→ **Task**:
Copy the records below verbatim, from the first line through the line containing "From stdpp Require", inclusive, and output nothing else.

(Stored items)
============================================================

(** * SynaGraph: a shallow embedding of the node store, the capsule
    translation layer, the capsule ingest handler and the outbox.

    Sources embedded here:
    - src/domain/node.rs          (KnowledgeNode)
    - src/domain/capsule.rs       (capsule records, from_node, into_node)
    - src/repository/mod.rs       (UpsertOutcome, OutboxEvent, OutboxKind)
    - src/repository/in_memory.rs (InMemoryNodeRepository, InMemoryOutboxRepository)
    - src/repository/postgres.rs  (the SQL of PostgresNodeRepository and
                                   PostgresOutboxRepository)
    - src/server/http.rs          (api_capsule_store, api_store, api_lookup,
                                   api_capsule_lookup, api_capsule_purge,
                                   resolve_tenant)
    - src/server/grpc.rs          (upsert_node, parse_payload)
    - src/state.rs                (DashboardData)
    - src/config.rs               (AppConfig::from_env, parse_slug_map)

    Modelling conventions:
    - a [Uuid] is its 128-bit value as a [Z] (the [Ord] of [uuid::Uuid]
      compares the bytes big-endian, i.e. the integers);
    - a [DateTime<Utc>] is a count of nanoseconds as a [Z], and
      [Utc::now()] is an explicit [now] argument;
    - [f32] vector entries are carried as rationals [Q]; no definition
      computes with them;
    - [f64] is IEEE-754 binary64 as the Standard Library's [SpecFloat];
    - a [HashMap] is a [gmap]; iteration over [values()] is
      [map_to_list], but the sorting lemmas hold for any iteration order. *)

From Stdlib Require Import ZArith QArith Lia Ascii String List Sorting.Permutation Sorting.Sorted.
From Stdlib Require Floats.SpecFloat.
From stdpp Require Import base gmap list strings.

Open Scope Z_scope.

(* ================================================================== *)
(** ** Machine words and UUID v5 ([Uuid::new_v5] over SHA-1)           *)
(* ================================================================== *)

Module Sha1.

Definition mask32 : Z := 2 ^ 32 - 1.
Definition add32 (a b : Z) : Z := Z.land (a + b) mask32.
Definition rotl32 (n x : Z) : Z :=
  Z.land (Z.lor (Z.shiftl x n) (Z.shiftr x (32 - n))) mask32.
Definition not32 (x : Z) : Z := Z.lxor x mask32.

(** big-endian bytes of a [w]-byte number *)
Fixpoint be_bytes (w : nat) (x : Z) : list Z :=
  match w with
  | O => []
  | S w' => be_bytes w' (Z.shiftr x 8) ++ [Z.land x 255]
  end.

(** big-endian number of a byte list *)
Definition be_value (bs : list Z) : Z :=
  fold_left (fun acc b => Z.lor (Z.shiftl acc 8) b) bs 0.

(** message padding: 0x80, zeros up to 56 mod 64, 64-bit bit length *)
Definition pad (msg : list Z) : list Z :=
  let len := Z.of_nat (length msg) in
  let zeros := Z.to_nat ((55 - len) mod 64) in
  msg ++ [128] ++ repeat 0 zeros ++ be_bytes 8 (len * 8).

Fixpoint words (fuel : nat) (bs : list Z) : list Z :=
  match fuel with
  | O => []
  | S f => match bs with
           | [] => []
           | _ => be_value (firstn 4 bs) :: words f (skipn 4 bs)
           end
  end.

(** message schedule, built newest-first: [w t] for t = 16 .. 79 *)
Fixpoint schedule_rev (n : nat) (acc : list Z) : list Z :=
  match n with
  | O => acc
  | S n' =>
      let w3 := nth 2 acc 0 in let w8 := nth 7 acc 0 in
      let w14 := nth 13 acc 0 in let w16 := nth 15 acc 0 in
      schedule_rev n' (rotl32 1 (Z.lxor (Z.lxor w3 w8) (Z.lxor w14 w16)) :: acc)
  end.

Definition schedule (block : list Z) : list Z :=
  rev (schedule_rev 64 (rev block)).

Definition round_fk (t : nat) (b c d : Z) : Z * Z :=
  if (t <? 20)%nat then (Z.lor (Z.land b c) (Z.land (not32 b) d), 1518500249)
  else if (t <? 40)%nat then (Z.lxor (Z.lxor b c) d, 1859775393)
  else if (t <? 60)%nat then
    (Z.lor (Z.lor (Z.land b c) (Z.land b d)) (Z.land c d), 2400959708)
  else (Z.lxor (Z.lxor b c) d, 3395469782).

============================================================

→ **Answer space**:
(** * SynaGraph: a shallow embedding of the node store, the capsule
    translation layer, the capsule ingest handler and the outbox.

    Sources embedded here:
    - src/domain/node.rs          (KnowledgeNode)
    - src/domain/capsule.rs       (capsule records, from_node, into_node)
    - src/repository/mod.rs       (UpsertOutcome, OutboxEvent, OutboxKind)
    - src/repository/in_memory.rs (InMemoryNodeRepository, InMemoryOutboxRepository)
    - src/repository/postgres.rs  (the SQL of PostgresNodeRepository and
                                   PostgresOutboxRepository)
    - src/server/http.rs          (api_capsule_store, api_store, api_lookup,
                                   api_capsule_lookup, api_capsule_purge,
                                   resolve_tenant)
    - src/server/grpc.rs          (upsert_node, parse_payload)
    - src/state.rs                (DashboardData)
    - src/config.rs               (AppConfig::from_env, parse_slug_map)

    Modelling conventions:
    - a [Uuid] is its 128-bit value as a [Z] (the [Ord] of [uuid::Uuid]
      compares the bytes big-endian, i.e. the integers);
    - a [DateTime<Utc>] is a count of nanoseconds as a [Z], and
      [Utc::now()] is an explicit [now] argument;
    - [f32] vector entries are carried as rationals [Q]; no definition
      computes with them;
    - [f64] is IEEE-754 binary64 as the Standard Library's [SpecFloat];
    - a [HashMap] is a [gmap]; iteration over [values()] is
      [map_to_list], but the sorting lemmas hold for any iteration order. *)

From Stdlib Require Import ZArith QArith Lia Ascii String List Sorting.Permutation Sorting.Sorted.
From Stdlib Require Floats.SpecFloat.
From stdpp Require Import base gmap list strings.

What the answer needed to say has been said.